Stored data
######
(* ===== verification/Session.v ===== *)
(** * Sessions of the client

    What holds of every command a user may type: it cannot make the daemon or the client
    access memory out of bounds, and it leaves the daemon in a reachable state. *)
From S2P Require Import Prelude Types Monad Md5 Outputs Procs Bridge Mgmt Clib Kernel Track Control.
From S2P Require Import Safety Daemon Requests Service Tables Client Show Commands Batch.

(** ** Weakest preconditions for the client *)

Section session.
Context (K : kernel) (A : abi) (B : client_abi) (H : host) (uid : Z) (format : format_id_t).
Context (Hstack : ∀ n, length (k_stack K n) = 64%nat) (HA : abi_ok A).

(** The structures fit the buffers of the daemon; the tables have their C lengths. *)
Record client_abi_ok : Prop := {
  ca_in c : 0 <= sizeof_IN A c <= MSG_BUF_LEN;
  ca_out c : 0 <= sizeof_OUT A c <= MSG_BUF_LEN;
  ca_vids l : Z.of_nat (length (unpack_OUT B get_vids2fids l)) = MAX_VID + 1;
  ca_fids l : Z.of_nat (length (unpack_OUT B get_fids2mstids l)) = MAX_FID + 1
}.
Context (HB : client_abi_ok).

Definition sound_state (s : client) : Prop := reachable_daemon K A (c_daemon s).

(** From a sound state the computation does not fault, ends in a sound state, and what
    it returns, if it does not exit, satisfies [Q]. *)
Definition ckeeps {X} (m : C X) (Q : X → Prop) : Prop := ∀ s, sound_state s →
  match m s with
  | CDone a s' => sound_state s' ∧ Q a
  | CExit _ s' => sound_state s'
  | CFault => False
  | COutOfFuel => True
  end.

Lemma ckeeps_ret {X} (x : X) (Q : X → Prop) : Q x → ckeeps (mret x) Q.
Proof. by intros HQ s Hs. Qed.
Lemma ckeeps_exit {X} e (Q : X → Prop) : ckeeps (exit e) Q.
Proof. by intros s Hs. Qed.
Lemma ckeeps_bind {X Y} (m : C X) (f : X → C Y) P Q :
  ckeeps m P → (∀ x, P x → ckeeps (f x) Q) → ckeeps (m ≫= f) Q.
Proof.
  intros Hm Hf s Hs. specialize (Hm s Hs). unfold mbind, C_bind.
  destruct (m s); [|done..]. destruct Hm. by apply Hf.
Qed.
Lemma ckeeps_mono {X} (m : C X) (P Q : X → Prop) :
  ckeeps m P → (∀ x, P x → Q x) → ckeeps m Q.
Proof. intros Hm HPQ s Hs. specialize (Hm s Hs). destruct (m s); [|done..]. destruct Hm as [? Hx]. eauto. Qed.
Lemma ckeeps_printf t (Q : () → Prop) : Q () → ckeeps (printf t) Q.
Proof. by intros HQ s Hs. Qed.
Lemma ckeeps_hostcall {X} (f : nat → X) (Q : X → Prop) : (∀ n, Q (f n)) → ckeeps (hostcall f) Q.
Proof. intros HQ s Hs. split; [done|apply HQ]. Qed.
Lemma ckeeps_of_array {X} (o : option X) (Q : X → Prop) :
  (∃ x, o = Some x ∧ Q x) → ckeeps (of_array o) Q.
Proof. by intros (x & -> & HQ) s Hs. Qed.
Lemma ckeeps_arg i argv (Q : list Z → Prop) :
  (i < length argv)%nat → (∀ x, Q x) → ckeeps (arg i argv) Q.
Proof.
  intros Hi HQ. apply ckeeps_of_array. apply lookup_lt_is_Some_2 in Hi as [x Hx]. eauto.
Qed.

(** *** Requests *)

Lemma ckeeps_handler m :
  datagram_ok m → 0 <= h_lout (m_hdr m) →
  ckeeps (in_daemon (ctl_rcv_handler K A m)) (λ _, True).
Proof.
  intros Hm Ho s Hs. unfold in_daemon.
  pose proof (serve_keeps K A Hstack HA (Request m) (c_daemon s)
    (reachable_DI K A Hstack HA _ Hs) (conj Hm Ho)) as Hk.
  unfold dkeeps, dwp in Hk. cbn [serve] in Hk. unfold mbind, D_bind in Hk.
  destruct (ctl_rcv_handler K A m (c_daemon s)) as [r d| |] eqn:E; [|done..].
  split; [|done]. unfold sound_state. cbn.
  apply (rd_step K A (c_daemon s) (Request m)); [done|by split|].
  cbn [serve]. unfold mbind, D_bind. by rewrite E.
Qed.

Lemma ckeeps_send cmd inbuf lin lout :
  - 2 ^ 31 <= lin < 2 ^ 31 → 0 <= lout →
  ckeeps (send_ctl_message K A H uid cmd inbuf lin lout) (λ _, True).
Proof.
  intros Hlin Hlout. unfold send_ctl_message.
  apply (ckeeps_bind _ _ (λ _, True)); [by apply ckeeps_hostcall|]. intros t _.
  assert (datagram_ok (request_datagram uid cmd inbuf lin lout)) as Hm.
  { split; [done|]. cbn. unfold sizeof_ctl_msg_hdr, MSG_BUF_LEN. lia. }
  destruct t; [by apply ckeeps_ret|..].
  - eapply ckeeps_bind; [by apply ckeeps_handler|]. intros _ _. by apply ckeeps_ret.
  - eapply ckeeps_bind; [by apply ckeeps_handler|]. intros [r|] _; [|by apply ckeeps_ret].
    apply (ckeeps_bind _ _ (λ _, True)); [by apply ckeeps_hostcall|]. intros log _.
    by apply ckeeps_ret.
Qed.

Lemma ckeeps_client_side c x :
  ckeeps (client_side_function K A B H uid c x) (λ r, ∀ o, r = inr o → ∃ l, o = unpack_OUT B c l).
Proof.
  unfold client_side_function. eapply ckeeps_bind; [apply ckeeps_send|].
  - pose proof (ca_in HB c). unfold MSG_BUF_LEN in *. lia.
  - apply (ca_out HB c).
  - intros [[res out]|] _; apply ckeeps_ret; [|by intros o].
    destruct (res ≠? 0); intros o [= <-]; eauto.
Qed.

Lemma ckeeps_request c x (Q : Z → Prop) : (∀ z, Q z) → ckeeps (request K A B H uid c x) Q.
Proof.
  intros HQ. eapply ckeeps_bind; [apply ckeeps_client_side|]. intros r _. by apply ckeeps_ret.
Qed.

Lemma ckeeps_bridges_request cmd l (Q : Z → Prop) :
  (∀ z, Q z) → ckeeps (bridges_request K A B H uid cmd l) Q.
Proof.
  intros HQ. unfold bridges_request. eapply ckeeps_bind; [apply ckeeps_send|].
  - unfold s32. pose proof (Z.mod_pos_bound (u64 ((nth 0 l 0 + 1) * 4) + 2 ^ 31) (2 ^ 32)). lia.
  - done.
  - intros r _. by apply ckeeps_ret.
Qed.

(** *** Arguments *)

Lemma ckeeps_getuint s (Q : Z → Prop) : (∀ z, Q z) → ckeeps (getuint s) Q.
Proof.
  intros HQ. unfold getuint. destruct (strtoul 0 s).
  destruct (_ || _); [apply ckeeps_exit|by apply ckeeps_ret].
Qed.

Lemma option_index_range i s opt j :
  option_index i s opt = Some j → i <= j < i + Z.of_nat (length opt).
Proof.
  revert i. induction opt as [|o opt IH]; intros i E; [done|]. cbn in E.
  destruct (s ==? o); [injection E as <-; cbn; lia|]. apply IH in E. cbn. lia.
Qed.

Lemma ckeeps_getenum s opt (Q : Z → Prop) :
  (∀ i, 0 <= i < Z.of_nat (length opt) → Q i) → ckeeps (getenum s opt) Q.
Proof.
  intros HQ. unfold getenum. destruct (option_index 0 s opt) as [i|] eqn:E; [|apply ckeeps_exit].
  apply ckeeps_ret, HQ. apply option_index_range in E. lia.
Qed.

Lemma ckeeps_getyesno s yes no (Q : Z → Prop) : (∀ z, Q z) → ckeeps (getyesno s yes no) Q.
Proof.
  intros HQ. unfold getyesno. apply (ckeeps_bind _ _ (λ _, True)); [by apply ckeeps_getenum|].
  intros i _. by apply ckeeps_ret.
Qed.

Lemma ckeeps_get_index_die n die (Q : Z → Prop) : (∀ z, Q z) → ckeeps (get_index_die H n die) Q.
Proof.
  intros HQ. apply (ckeeps_bind _ _ (λ _, True)); [by apply ckeeps_hostcall|]. intros r _.
  destruct (r =? 0); [destruct die; [apply ckeeps_exit|]|]; by apply ckeeps_ret.
Qed.

(** *** The ways commands begin *)

Definition any : Z → Prop := λ _, True.

Lemma ckeeps_with_bridge argv f :
  (1 < length argv)%nat → (∀ i, ckeeps (f i) any) → ckeeps (with_bridge H argv f) any.
Proof.
  intros Hl Hf. apply (ckeeps_bind _ _ (λ _, True)); [by apply ckeeps_arg|]. intros n _.
  apply (ckeeps_bind _ _ any); [by apply ckeeps_get_index_die|]. intros i _.
  destruct (i <? 0); [by apply ckeeps_ret|apply Hf].
Qed.

Lemma ckeeps_with_port argv f :
  (2 < length argv)%nat → (∀ i j, ckeeps (f i j) any) → ckeeps (with_port H argv f) any.
Proof.
  intros Hl Hf. apply ckeeps_with_bridge; [lia|]. intros i.
  apply (ckeeps_bind _ _ (λ _, True)); [by apply ckeeps_arg|]. intros n _.
  apply (ckeeps_bind _ _ any); [by apply ckeeps_get_index_die|]. intros j _.
  destruct (j <? 0); [by apply ckeeps_ret|apply Hf].
Qed.

Lemma ckeeps_with_mstid k argv f :
  (k < length argv)%nat → (∀ i, ckeeps (f i) any) → ckeeps (with_mstid k argv f) any.
Proof.
  intros Hl Hf. apply (ckeeps_bind _ _ (λ _, True)); [by apply ckeeps_arg|]. intros n _.
  cbv zeta. destruct (_ <? 0); [by apply ckeeps_ret|apply Hf].
Qed.

Lemma ckeeps_uint_arg k argv f :
  (k < length argv)%nat → (∀ i, ckeeps (f i) any) → ckeeps (uint_arg k argv ≫= f) any.
Proof.
  intros Hl Hf. apply (ckeeps_bind _ _ any); [|intros i _; apply Hf].
  apply (ckeeps_bind _ _ (λ _, True)); [by apply ckeeps_arg|]. intros s _. by apply ckeeps_getuint.
Qed.

Lemma ckeeps_bind_arg k argv f :
  (k < length argv)%nat → (∀ s, ckeeps (f s) any) → ckeeps (arg k argv ≫= f) any.
Proof. intros Hl Hf. apply (ckeeps_bind _ _ (λ _, True)); [by apply ckeeps_arg|auto]. Qed.

Lemma ckeeps_with_answer c x f :
  (∀ l, ckeeps (f (unpack_OUT B c l)) any) → ckeeps (with_answer K A B H uid c x f) any.
Proof.
  intros Hf. eapply ckeeps_bind; [apply ckeeps_client_side|]. intros [e|o] Ho; [by apply ckeeps_ret|].
  destruct (Ho o eq_refl) as [l ->]. apply Hf.
Qed.

(** A request, and a message if it failed. *)
Lemma ckeeps_report c x what :
  ckeeps (r ← request K A B H uid c x;
          (if r ≠? 0 then printf what else mret ()) ;; mret r) any.
Proof.
  apply (ckeeps_bind _ _ any); [by apply ckeeps_request|]. intros r _.
  apply (ckeeps_bind _ _ (λ _, True)); [|intros _ _; by apply ckeeps_ret].
  destruct (r ≠? 0); [by apply ckeeps_printf|by apply ckeeps_ret].
Qed.

Lemma ckeeps_in_format plain json : ckeeps (in_format format plain json) any.
Proof.
  unfold in_format. destruct (match format with FORMAT_PLAIN => plain | FORMAT_JSON => json end).
  apply (ckeeps_bind _ _ (λ _, True)); [by apply ckeeps_printf|]. intros _ _. by apply ckeeps_ret.
Qed.

(** *** Loops *)

Lemma ckeeps_get_indexes names : ckeeps (get_indexes H names) (λ _, True).
Proof.
  induction names as [|n names IH]; [by apply ckeeps_ret|]. cbn.
  apply (ckeeps_bind _ _ any); [by apply ckeeps_get_index_die|]. intros i _.
  eapply ckeeps_bind; [exact IH|]. intros l _. by apply ckeeps_ret.
Qed.

Lemma ckeeps_bridges_command cmd argv : ckeeps (bridges_command K A B H uid cmd argv) any.
Proof.
  unfold bridges_command. apply (ckeeps_bind _ _ (λ _, True)); [by apply ckeeps_hostcall|].
  intros ok _. destruct ok; [|by apply ckeeps_ret].
  eapply ckeeps_bind; [apply ckeeps_get_indexes|]. intros l _. by apply ckeeps_bridges_request.
Qed.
######
Collect the lines of the records that include the string "From".

TASK OUTPUT
From S2P Require Import Prelude Types Monad Md5 Outputs Procs Bridge Mgmt Clib Kernel Track Control.
From S2P Require Import Safety Daemon Requests Service Tables Client Show Commands Batch.
(** From a sound state the computation does not fault, ends in a sound state, and what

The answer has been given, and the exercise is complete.